--- EXTRACTED ENTRIES Enclosed Below ---
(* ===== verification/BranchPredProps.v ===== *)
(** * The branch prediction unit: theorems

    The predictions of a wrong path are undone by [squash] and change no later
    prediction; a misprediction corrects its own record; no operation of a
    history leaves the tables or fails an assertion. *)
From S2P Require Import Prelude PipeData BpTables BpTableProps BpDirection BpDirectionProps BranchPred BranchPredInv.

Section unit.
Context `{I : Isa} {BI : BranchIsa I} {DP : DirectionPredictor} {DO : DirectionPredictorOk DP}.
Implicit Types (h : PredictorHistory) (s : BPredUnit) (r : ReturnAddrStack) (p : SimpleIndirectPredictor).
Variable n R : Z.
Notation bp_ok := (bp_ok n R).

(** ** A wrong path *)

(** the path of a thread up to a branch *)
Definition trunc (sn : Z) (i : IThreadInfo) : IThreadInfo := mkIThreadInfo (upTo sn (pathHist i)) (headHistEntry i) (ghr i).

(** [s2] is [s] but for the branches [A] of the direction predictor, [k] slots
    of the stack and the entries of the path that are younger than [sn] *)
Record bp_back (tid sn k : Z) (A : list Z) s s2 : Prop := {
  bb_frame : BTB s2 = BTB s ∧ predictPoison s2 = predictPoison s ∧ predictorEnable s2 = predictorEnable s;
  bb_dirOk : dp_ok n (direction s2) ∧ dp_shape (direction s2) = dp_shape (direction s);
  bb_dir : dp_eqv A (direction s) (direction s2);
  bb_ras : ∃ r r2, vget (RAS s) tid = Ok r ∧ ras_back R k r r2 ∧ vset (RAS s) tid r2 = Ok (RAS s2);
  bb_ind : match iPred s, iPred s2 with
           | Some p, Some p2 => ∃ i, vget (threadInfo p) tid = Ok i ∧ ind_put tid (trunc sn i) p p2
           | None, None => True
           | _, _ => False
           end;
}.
--- End of Enclosed EXTRACTED ENTRIES ---
[PROBLEM TO SOLVE] Reproduce exactly, please, only the lines from the start of the data above to the line that contains "Section unit.", with both ends kept.

[EXERCISE OUTPUT]
(* ===== verification/BranchPredProps.v ===== *)
(** * The branch prediction unit: theorems

    The predictions of a wrong path are undone by [squash] and change no later
    prediction; a misprediction corrects its own record; no operation of a
    history leaves the tables or fails an assertion. *)
From S2P Require Import Prelude PipeData BpTables BpTableProps BpDirection BpDirectionProps BranchPred BranchPredInv.

Section unit.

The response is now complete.